┏━━
(* ===== verification/PtpPortSpec.v ===== *)
(** * The invariant of a port (linuxptp-3.1)

    What holds of a port that runs the best master clock algorithm between
    any two events, and that its operations keep it and never fault.  Beside
    it, the table of foreign masters over the life of the port: a [directory]
    of the clocks known and the messages taken in, which every operation on
    the port keeps in step with the table. *)

From S2P Require Import Prelude PtpFsm PtpBmc PtpForeign PtpPort.

(** The states in which an announcement is compared with [p->best] *)
Definition follows (s : port_state) : bool :=
  match s with PS_PASSIVE | PS_UNCALIBRATED | PS_SLAVE => true | _ => false end.

(** The events that state decisions send *)
Definition is_decision (e : fsm_event) : bool :=
  match e with
  | EV_NONE | EV_RS_MASTER | EV_RS_GRAND_MASTER | EV_RS_SLAVE | EV_RS_PASSIVE => true
  | _ => false
  end.

(** A machine whose roles follow the state decisions: a following state is
    only entered by a decision for it, a decision to serve leaves it, an
    enabled port follows when it is told to, and decisions neither enable nor disable a port. *)
Class BmcFsm (fsm : state_machine) : Prop := {
  bmc_port :: PortFsm fsm;
  bmc_init d : follows (fsm PS_INITIALIZING EV_INIT_COMPLETE d) = false;
  bmc_enter s e d : follows (fsm s e d) = true ->
    e = EV_RS_SLAVE \/ e = EV_RS_PASSIVE \/ follows s = true;
  bmc_leave s e d : reachable fsm s -> e = EV_RS_MASTER \/ e = EV_RS_GRAND_MASTER ->
    follows (fsm s e d) = false;
  bmc_slave s e d : is_slave (fsm s e d) = true ->
    e = EV_RS_SLAVE \/
    is_slave s = true /\ e <> EV_RS_MASTER /\ e <> EV_RS_GRAND_MASTER /\ e <> EV_RS_PASSIVE;
  bmc_follow s d : reachable fsm s -> enabled s = true -> is_slave (fsm s EV_RS_SLAVE d) = true;
  bmc_enabled s e d : is_decision e = true -> enabled (fsm s e d) = enabled s
}.

#[export] Instance ptp_fsm_bmc : BmcFsm ptp_fsm.
Proof. split; [exact _|fsm_cases..]. Qed.

#[export] Instance ptp_slave_fsm_bmc : BmcFsm ptp_slave_fsm.
Proof.
  split; [exact _|fsm_cases|fsm_cases| |fsm_cases| |fsm_cases].
  - intros s e d Hs%slave_never_serves. fsm_cases.
  - intros s d Hs%slave_never_serves. fsm_cases.
Qed.

(** The configuration of a port, which no event changes *)
Definition config (p : port) :=
  (portIdentity p, port_localPriority p, (master_only p, p_bmca p, machine p, jbod p)).

(** [p'] is [p] but for its state, its timers and other messages. *)
Record same_table (p p' : port) : Prop := SameTable {
  st_config : config p' = config p;
  st_foreign : foreign_masters p' = foreign_masters p;
  st_best : p_best p' = p_best p;
  st_accounted all : accounted p all -> accounted p' all
}.

(** [p'] is [p] with its foreign masters gone and their messages put. *)

Record emptied (p p' : port) : Prop := Emptied {
  em_config : config p' = config p;
  em_foreign : foreign_masters p' = [];
  em_best : p_best p' = None;
  em_accounted all : accounted p all -> accounted p' all
}.

#[export] Instance same_table_preorder : PreOrder same_table.
Proof.
  split; [done|]. intros p1 p2 p3 [C1 F1 B1 A1] [C2 F2 B2 A2]. split; [congruence..|auto].
Qed.

Lemma emptied_trans p1 p2 p3 : emptied p1 p2 -> same_table p2 p3 -> emptied p1 p3.
Proof. intros [C1 F1 B1 A1] [C2 F2 B2 A2]. split; [congruence..|auto]. Qed.

Lemma emptied_after p1 p2 p3 : same_table p1 p2 -> emptied p2 p3 -> emptied p1 p3.
Proof. intros [C1 F1 B1 A1] [C2 F2 B2 A2]. split; [congruence|done|done|auto]. Qed.

Lemma emptied_twice p1 p2 p3 : emptied p1 p2 -> emptied p2 p3 -> emptied p1 p3.
Proof. intros [C _ _ A] [C' F B A']. split; [congruence|done|done|auto]. Qed.

(** ** The operations that leave the table and the state alone *)
Definition quiet (p p' : port) : Prop := same_table p p' /\ p_state p' = p_state p.

#[export] Instance quiet_preorder : PreOrder quiet.
Proof.
  split; [done|]. intros p1 p2 p3 [H1 S1] [H2 S2]. split; [by etrans|congruence].
Qed.

Lemma quiet_set_tmo t p : quiet p (set_tmo t p).
Proof. done. Qed.
Lemma quiet_clr_tmo t p : quiet p (port_clr_tmo t p).
Proof. done. Qed.
Lemma quiet_flush_delay_req p : quiet p (flush_delay_req p).
Proof. done. Qed.
Lemma quiet_flush_peer_delay p : quiet p (flush_peer_delay p).
Proof. done. Qed.
Lemma quiet_flush_last_sync p : quiet p (flush_last_sync p).
Proof. unfold flush_last_sync. by destruct (last_syncfup p). Qed.
Lemma quiet_set_delay_tmo p : quiet p (port_set_delay_tmo p).
Proof. unfold port_set_delay_tmo. by destruct (inhibit_delay_req p). Qed.
Lemma quiet_delay_req_prune now p : quiet p (delay_req_prune now p).
Proof. unfold delay_req_prune. by destruct (prune_requests _ _). Qed.
Lemma quiet_clear_timers ts p : quiet p (clear_timers ts p).
Proof.
  revert p. induction ts as [|t ts IH]; intros p; [done|].
  etrans; [apply (quiet_clr_tmo t)|]. apply IH.
Qed.

Create HintDb quiet.
#[export] Hint Resolve quiet_set_tmo quiet_clr_tmo quiet_flush_delay_req quiet_flush_peer_delay
  quiet_flush_last_sync quiet_set_delay_tmo quiet_delay_req_prune quiet_clear_timers : quiet.

(** A chain of such operations *)
Ltac quiet_chain := first [reflexivity | etrans; [|solve [eauto with quiet]]; quiet_chain].

Lemma quiet_port_initialize ok p : quiet p (port_initialize ok p).
Proof.
  unfold port_initialize. destruct ok; [|done]. cbv zeta.
  change (p_bmca (port_set_announce_tmo _)) with (p_bmca p).
  destruct (p_bmca p); [done|].
  etrans; [|apply quiet_set_delay_tmo]. done.
Qed.

Lemma same_table_wf p p' : same_table p p' -> table_wf p -> table_wf p'.
Proof. intros [_ F B _] [H1 H2 H3]. split; by rewrite ?F, ?B. Qed.

Lemma quiet_wf p p' : quiet p p' -> table_wf p -> table_wf p'.
Proof. intros [H _]. by apply same_table_wf. Qed.

Lemma emptied_wf p p' : emptied p p' -> table_wf p'.
Proof. intros [_ F B _]. split; rewrite ?F, ?B; [by apply Forall_nil|by apply NoDup_nil|done]. Qed.

Lemma port_disable_eq p :
  table_wf p -> exists p', port_disable p = Ret p' /\ emptied p p' /\ p_state p' = p_state p.
Proof.
  intros Hwf. unfold port_disable.
  set (p0 := flush_peer_delay (flush_delay_req (flush_last_sync p))).
  assert (Hq : quiet p p0) by (unfold p0; quiet_chain).
  pose proof (quiet_wf _ _ Hq Hwf) as Hwf0.
  destruct (drop_foreign_masters_eq p0 Hwf0) as (p1 & E & _ & _ & Hacc). rewrite E. cbn [mbind res_bind].
  eexists. split; [done|]. revert E. unfold drop_foreign_masters.
  destruct (free_foreign_masters _) as [ms| | |]; [|done..]. intros [= <-].
  destruct Hq as [Ht S]. split; [|done]. eapply emptied_after; [exact Ht|]. by split.
Qed.

(** ** Changing state *)
Definition port_transition (p : port) : res port :=
  match delayMechanism p with
  | DM_P2P => port_p2p_transition p (p_state p)
  | _ => port_e2e_transition p (p_state p)
  end.

Lemma port_transition_eq p :
  table_wf p ->
  exists p', port_transition p = Ret p' /\ p_state p' = p_state p /\
    match p_state p with PS_FAULTY | PS_DISABLED => emptied p p' | _ => same_table p p' end.
Proof.
  intros Hwf.
  assert (Hq : forall p' s, quiet p p' -> p_state p = s ->
    match s with PS_FAULTY | PS_DISABLED => False | _ => True end ->
    p_state p' = p_state p /\
    match p_state p with PS_FAULTY | PS_DISABLED => emptied p p' | _ => same_table p p' end).
  { intros p' s [Hs Est] E Hm. split; [done|]. rewrite E. by destruct s. }
  assert (Hdis : forall p0 s, quiet p p0 -> p_state p = s -> s = PS_FAULTY \/ s = PS_DISABLED ->
    exists p', port_disable p0 = Ret p' /\ p_state p' = p_state p /\
      match p_state p with PS_FAULTY | PS_DISABLED => emptied p p' | _ => same_table p p' end).
  { intros p0 s Hq0 E Hs. destruct (port_disable_eq p0 (quiet_wf _ _ Hq0 Hwf)) as (p' & -> & He & Ep').
    destruct Hq0 as [Ht0 E0]. exists p'. split; [done|]. split; [congruence|].
    assert (emptied p p') by (by eapply emptied_after).
    rewrite E. by destruct Hs as [-> | ->]. }
  unfold port_transition, port_p2p_transition, port_e2e_transition.
  destruct (delayMechanism p), (p_state p) eqn:E;
    try (eapply Hdis; [quiet_chain|reflexivity|auto]);
    (eexists; split; [reflexivity|]; eapply Hq; [|reflexivity|done]); try quiet_chain;
    destruct (inhibit_announce _); quiet_chain.
Qed.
┗━━
* **Task instructions**: Return only the exact lines from the opening of the records through the line that contains "e = EV_RS_SLAVE \/ e", both included.

* **Response below**:
(* ===== verification/PtpPortSpec.v ===== *)
(** * The invariant of a port (linuxptp-3.1)

    What holds of a port that runs the best master clock algorithm between
    any two events, and that its operations keep it and never fault.  Beside
    it, the table of foreign masters over the life of the port: a [directory]
    of the clocks known and the messages taken in, which every operation on
    the port keeps in step with the table. *)

From S2P Require Import Prelude PtpFsm PtpBmc PtpForeign PtpPort.

(** The states in which an announcement is compared with [p->best] *)
Definition follows (s : port_state) : bool :=
  match s with PS_PASSIVE | PS_UNCALIBRATED | PS_SLAVE => true | _ => false end.

(** The events that state decisions send *)
Definition is_decision (e : fsm_event) : bool :=
  match e with
  | EV_NONE | EV_RS_MASTER | EV_RS_GRAND_MASTER | EV_RS_SLAVE | EV_RS_PASSIVE => true
  | _ => false
  end.

(** A machine whose roles follow the state decisions: a following state is
    only entered by a decision for it, a decision to serve leaves it, an
    enabled port follows when it is told to, and decisions neither enable nor disable a port. *)
Class BmcFsm (fsm : state_machine) : Prop := {
  bmc_port :: PortFsm fsm;
  bmc_init d : follows (fsm PS_INITIALIZING EV_INIT_COMPLETE d) = false;
  bmc_enter s e d : follows (fsm s e d) = true ->
    e = EV_RS_SLAVE \/ e = EV_RS_PASSIVE \/ follows s = true;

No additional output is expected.